(Records excerpted from a collection)
Start of Block
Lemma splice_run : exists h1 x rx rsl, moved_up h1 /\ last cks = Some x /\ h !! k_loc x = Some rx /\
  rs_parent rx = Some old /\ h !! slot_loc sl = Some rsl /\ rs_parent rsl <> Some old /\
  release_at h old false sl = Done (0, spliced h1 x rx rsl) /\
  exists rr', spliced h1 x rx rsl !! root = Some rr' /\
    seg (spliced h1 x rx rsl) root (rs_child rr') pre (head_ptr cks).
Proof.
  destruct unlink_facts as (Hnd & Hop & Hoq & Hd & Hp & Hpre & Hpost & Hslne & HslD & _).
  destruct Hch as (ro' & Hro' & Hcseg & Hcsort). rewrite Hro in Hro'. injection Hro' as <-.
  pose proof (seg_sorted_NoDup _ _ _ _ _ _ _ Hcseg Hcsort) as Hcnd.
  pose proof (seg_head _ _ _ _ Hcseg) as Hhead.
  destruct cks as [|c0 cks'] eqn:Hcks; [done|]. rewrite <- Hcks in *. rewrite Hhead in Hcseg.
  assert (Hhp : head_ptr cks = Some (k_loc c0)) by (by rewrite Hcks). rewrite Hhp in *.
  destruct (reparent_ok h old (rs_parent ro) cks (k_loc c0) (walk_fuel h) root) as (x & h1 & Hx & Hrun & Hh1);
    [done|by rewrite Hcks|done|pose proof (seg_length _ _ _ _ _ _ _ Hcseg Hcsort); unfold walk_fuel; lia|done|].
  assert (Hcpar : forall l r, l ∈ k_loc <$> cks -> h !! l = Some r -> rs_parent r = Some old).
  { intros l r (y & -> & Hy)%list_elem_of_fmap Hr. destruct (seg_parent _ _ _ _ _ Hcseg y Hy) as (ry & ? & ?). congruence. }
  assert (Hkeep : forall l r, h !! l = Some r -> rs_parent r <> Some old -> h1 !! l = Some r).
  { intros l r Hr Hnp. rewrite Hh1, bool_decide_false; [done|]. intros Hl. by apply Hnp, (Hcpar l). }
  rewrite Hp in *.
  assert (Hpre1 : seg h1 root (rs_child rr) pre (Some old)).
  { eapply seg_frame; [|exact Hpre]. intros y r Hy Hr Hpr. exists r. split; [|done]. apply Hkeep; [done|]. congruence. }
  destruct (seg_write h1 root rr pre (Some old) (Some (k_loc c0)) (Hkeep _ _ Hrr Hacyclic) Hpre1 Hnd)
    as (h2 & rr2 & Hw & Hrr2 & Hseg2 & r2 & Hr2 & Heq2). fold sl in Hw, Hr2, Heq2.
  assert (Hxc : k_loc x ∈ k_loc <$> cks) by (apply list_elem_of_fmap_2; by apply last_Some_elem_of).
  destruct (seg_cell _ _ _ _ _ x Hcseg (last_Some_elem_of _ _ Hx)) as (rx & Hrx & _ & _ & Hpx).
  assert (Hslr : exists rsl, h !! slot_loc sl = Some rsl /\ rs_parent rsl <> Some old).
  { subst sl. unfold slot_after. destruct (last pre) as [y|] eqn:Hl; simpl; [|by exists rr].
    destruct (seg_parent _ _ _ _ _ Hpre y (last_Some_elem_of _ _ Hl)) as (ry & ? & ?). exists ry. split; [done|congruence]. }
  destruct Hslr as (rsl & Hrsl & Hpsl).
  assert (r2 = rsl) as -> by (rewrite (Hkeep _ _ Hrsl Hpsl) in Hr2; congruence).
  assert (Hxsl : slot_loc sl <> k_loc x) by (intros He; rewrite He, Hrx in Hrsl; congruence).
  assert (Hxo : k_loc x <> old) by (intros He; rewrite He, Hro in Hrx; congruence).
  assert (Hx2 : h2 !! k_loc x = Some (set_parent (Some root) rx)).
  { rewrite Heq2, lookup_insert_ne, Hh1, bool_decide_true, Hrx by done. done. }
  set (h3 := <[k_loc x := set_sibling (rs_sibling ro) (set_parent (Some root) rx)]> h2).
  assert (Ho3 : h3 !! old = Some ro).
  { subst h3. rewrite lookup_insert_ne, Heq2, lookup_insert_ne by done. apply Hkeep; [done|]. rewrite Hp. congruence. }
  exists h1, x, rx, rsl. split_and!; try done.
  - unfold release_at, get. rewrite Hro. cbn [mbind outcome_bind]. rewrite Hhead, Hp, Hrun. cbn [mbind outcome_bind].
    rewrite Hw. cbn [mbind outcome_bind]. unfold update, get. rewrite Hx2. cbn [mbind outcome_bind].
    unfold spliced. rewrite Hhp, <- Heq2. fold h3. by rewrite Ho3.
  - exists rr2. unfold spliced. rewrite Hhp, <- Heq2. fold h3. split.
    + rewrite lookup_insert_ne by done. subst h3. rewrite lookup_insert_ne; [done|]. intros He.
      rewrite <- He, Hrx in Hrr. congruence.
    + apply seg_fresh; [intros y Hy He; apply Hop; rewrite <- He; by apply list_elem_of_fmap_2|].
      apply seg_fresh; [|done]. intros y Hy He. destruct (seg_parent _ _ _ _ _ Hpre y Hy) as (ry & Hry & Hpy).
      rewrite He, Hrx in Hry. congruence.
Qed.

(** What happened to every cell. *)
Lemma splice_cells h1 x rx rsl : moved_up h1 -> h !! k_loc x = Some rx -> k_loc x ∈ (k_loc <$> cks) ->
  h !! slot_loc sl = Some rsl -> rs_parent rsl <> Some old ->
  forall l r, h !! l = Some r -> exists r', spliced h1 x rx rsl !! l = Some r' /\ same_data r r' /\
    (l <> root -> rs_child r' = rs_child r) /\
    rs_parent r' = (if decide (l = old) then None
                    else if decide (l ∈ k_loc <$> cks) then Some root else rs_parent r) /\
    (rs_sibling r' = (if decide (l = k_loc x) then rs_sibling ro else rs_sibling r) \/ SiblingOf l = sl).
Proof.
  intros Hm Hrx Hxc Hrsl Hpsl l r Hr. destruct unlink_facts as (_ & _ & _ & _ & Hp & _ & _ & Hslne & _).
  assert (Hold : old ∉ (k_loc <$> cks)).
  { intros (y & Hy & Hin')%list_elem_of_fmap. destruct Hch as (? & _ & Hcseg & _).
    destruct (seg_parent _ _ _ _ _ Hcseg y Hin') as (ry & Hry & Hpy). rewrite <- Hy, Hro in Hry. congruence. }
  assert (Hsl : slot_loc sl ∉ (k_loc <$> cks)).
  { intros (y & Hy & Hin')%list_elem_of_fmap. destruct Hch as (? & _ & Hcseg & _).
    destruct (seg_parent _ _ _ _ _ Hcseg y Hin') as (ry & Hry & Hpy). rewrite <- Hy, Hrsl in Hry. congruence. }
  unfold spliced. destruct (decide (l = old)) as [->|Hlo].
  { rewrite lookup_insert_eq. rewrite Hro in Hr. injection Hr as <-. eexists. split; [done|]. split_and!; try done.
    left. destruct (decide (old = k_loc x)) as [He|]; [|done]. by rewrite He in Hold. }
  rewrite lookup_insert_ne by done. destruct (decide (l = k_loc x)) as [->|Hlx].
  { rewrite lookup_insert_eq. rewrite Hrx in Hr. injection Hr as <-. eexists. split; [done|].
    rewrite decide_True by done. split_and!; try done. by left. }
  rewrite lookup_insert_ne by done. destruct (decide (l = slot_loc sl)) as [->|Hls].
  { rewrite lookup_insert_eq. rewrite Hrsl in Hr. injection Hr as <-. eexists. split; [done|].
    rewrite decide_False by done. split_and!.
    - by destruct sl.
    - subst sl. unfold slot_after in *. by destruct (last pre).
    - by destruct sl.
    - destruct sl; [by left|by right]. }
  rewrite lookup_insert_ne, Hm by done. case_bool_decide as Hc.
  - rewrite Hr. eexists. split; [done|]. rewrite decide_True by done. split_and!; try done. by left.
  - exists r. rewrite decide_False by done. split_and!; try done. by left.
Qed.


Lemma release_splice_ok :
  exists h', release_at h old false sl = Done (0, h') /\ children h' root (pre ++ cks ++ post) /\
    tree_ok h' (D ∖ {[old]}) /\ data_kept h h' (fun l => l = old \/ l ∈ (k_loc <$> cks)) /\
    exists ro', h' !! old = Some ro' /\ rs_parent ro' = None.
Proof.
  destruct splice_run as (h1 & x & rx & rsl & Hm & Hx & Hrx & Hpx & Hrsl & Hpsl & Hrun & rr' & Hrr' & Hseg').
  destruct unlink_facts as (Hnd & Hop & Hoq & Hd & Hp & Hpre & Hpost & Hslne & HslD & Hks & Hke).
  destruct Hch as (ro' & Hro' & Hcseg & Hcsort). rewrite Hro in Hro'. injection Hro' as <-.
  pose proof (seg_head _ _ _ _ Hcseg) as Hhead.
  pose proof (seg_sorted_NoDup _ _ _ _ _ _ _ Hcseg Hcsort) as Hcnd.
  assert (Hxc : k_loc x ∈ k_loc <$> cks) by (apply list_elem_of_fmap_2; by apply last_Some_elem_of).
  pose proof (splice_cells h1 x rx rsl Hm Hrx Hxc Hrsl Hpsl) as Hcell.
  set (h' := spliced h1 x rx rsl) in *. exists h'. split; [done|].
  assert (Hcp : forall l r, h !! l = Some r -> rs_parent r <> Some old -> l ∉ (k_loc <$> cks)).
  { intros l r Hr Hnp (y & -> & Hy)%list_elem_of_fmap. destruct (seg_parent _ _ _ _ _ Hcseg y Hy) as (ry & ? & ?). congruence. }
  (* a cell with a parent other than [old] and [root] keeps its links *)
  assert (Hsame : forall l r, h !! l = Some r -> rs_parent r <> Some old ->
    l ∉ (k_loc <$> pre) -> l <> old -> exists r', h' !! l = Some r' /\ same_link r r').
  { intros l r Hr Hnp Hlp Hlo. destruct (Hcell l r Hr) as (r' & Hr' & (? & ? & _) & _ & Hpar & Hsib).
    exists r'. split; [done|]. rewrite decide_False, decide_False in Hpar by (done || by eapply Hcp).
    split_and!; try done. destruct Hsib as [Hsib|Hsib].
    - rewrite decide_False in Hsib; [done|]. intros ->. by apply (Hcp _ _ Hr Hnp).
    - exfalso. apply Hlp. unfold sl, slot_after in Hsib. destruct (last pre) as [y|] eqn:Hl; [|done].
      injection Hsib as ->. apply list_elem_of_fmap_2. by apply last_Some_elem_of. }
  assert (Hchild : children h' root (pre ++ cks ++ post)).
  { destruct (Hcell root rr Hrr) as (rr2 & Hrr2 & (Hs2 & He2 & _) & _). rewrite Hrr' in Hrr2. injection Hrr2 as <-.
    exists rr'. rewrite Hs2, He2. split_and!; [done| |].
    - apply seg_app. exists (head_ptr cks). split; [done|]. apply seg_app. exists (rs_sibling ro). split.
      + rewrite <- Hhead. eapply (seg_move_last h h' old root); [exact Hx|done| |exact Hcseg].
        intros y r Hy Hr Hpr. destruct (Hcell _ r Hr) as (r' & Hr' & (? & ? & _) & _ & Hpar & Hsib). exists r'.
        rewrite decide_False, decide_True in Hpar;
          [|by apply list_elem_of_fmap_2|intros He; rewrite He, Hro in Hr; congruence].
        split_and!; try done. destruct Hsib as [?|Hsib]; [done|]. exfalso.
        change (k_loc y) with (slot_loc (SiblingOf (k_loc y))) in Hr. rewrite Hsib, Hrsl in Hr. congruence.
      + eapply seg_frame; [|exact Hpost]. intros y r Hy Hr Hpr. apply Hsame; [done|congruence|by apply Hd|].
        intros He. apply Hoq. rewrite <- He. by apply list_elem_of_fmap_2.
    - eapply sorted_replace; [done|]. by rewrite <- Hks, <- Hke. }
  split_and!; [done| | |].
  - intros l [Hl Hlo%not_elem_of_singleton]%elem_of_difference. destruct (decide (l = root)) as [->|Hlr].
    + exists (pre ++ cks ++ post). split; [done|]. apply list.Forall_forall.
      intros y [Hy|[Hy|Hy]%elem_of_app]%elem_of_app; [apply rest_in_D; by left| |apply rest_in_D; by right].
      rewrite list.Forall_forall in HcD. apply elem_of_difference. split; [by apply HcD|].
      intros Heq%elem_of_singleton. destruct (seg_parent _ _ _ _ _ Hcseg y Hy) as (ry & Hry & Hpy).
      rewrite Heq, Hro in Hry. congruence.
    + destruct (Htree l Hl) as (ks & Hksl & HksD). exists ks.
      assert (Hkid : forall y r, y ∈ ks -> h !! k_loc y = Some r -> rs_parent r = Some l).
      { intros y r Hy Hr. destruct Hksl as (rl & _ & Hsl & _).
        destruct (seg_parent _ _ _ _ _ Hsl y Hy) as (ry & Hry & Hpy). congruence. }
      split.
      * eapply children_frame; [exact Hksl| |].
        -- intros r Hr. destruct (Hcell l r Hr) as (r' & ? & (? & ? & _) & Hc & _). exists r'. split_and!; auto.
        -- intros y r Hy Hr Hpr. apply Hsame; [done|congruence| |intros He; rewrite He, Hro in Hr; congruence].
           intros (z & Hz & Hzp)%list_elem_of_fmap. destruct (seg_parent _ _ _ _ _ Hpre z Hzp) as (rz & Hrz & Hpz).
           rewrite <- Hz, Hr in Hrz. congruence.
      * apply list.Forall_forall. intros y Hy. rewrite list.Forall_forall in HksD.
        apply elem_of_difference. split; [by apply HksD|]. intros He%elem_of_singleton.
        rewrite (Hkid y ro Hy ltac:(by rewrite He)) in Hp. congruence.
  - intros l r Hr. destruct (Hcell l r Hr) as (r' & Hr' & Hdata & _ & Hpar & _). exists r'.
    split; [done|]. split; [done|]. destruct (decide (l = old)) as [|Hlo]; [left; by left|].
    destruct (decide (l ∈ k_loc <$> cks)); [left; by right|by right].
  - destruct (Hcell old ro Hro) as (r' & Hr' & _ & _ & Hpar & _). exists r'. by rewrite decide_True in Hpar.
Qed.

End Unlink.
End of Block
Aim of the exercise - Only one stretch is wanted, so please give again exactly the lines from the start of the data through the line containing "Hslne & HslD & _).", both ends included.

Exercise result -
Lemma splice_run : exists h1 x rx rsl, moved_up h1 /\ last cks = Some x /\ h !! k_loc x = Some rx /\
  rs_parent rx = Some old /\ h !! slot_loc sl = Some rsl /\ rs_parent rsl <> Some old /\
  release_at h old false sl = Done (0, spliced h1 x rx rsl) /\
  exists rr', spliced h1 x rx rsl !! root = Some rr' /\
    seg (spliced h1 x rx rsl) root (rs_child rr') pre (head_ptr cks).
Proof.
  destruct unlink_facts as (Hnd & Hop & Hoq & Hd & Hp & Hpre & Hpost & Hslne & HslD & _).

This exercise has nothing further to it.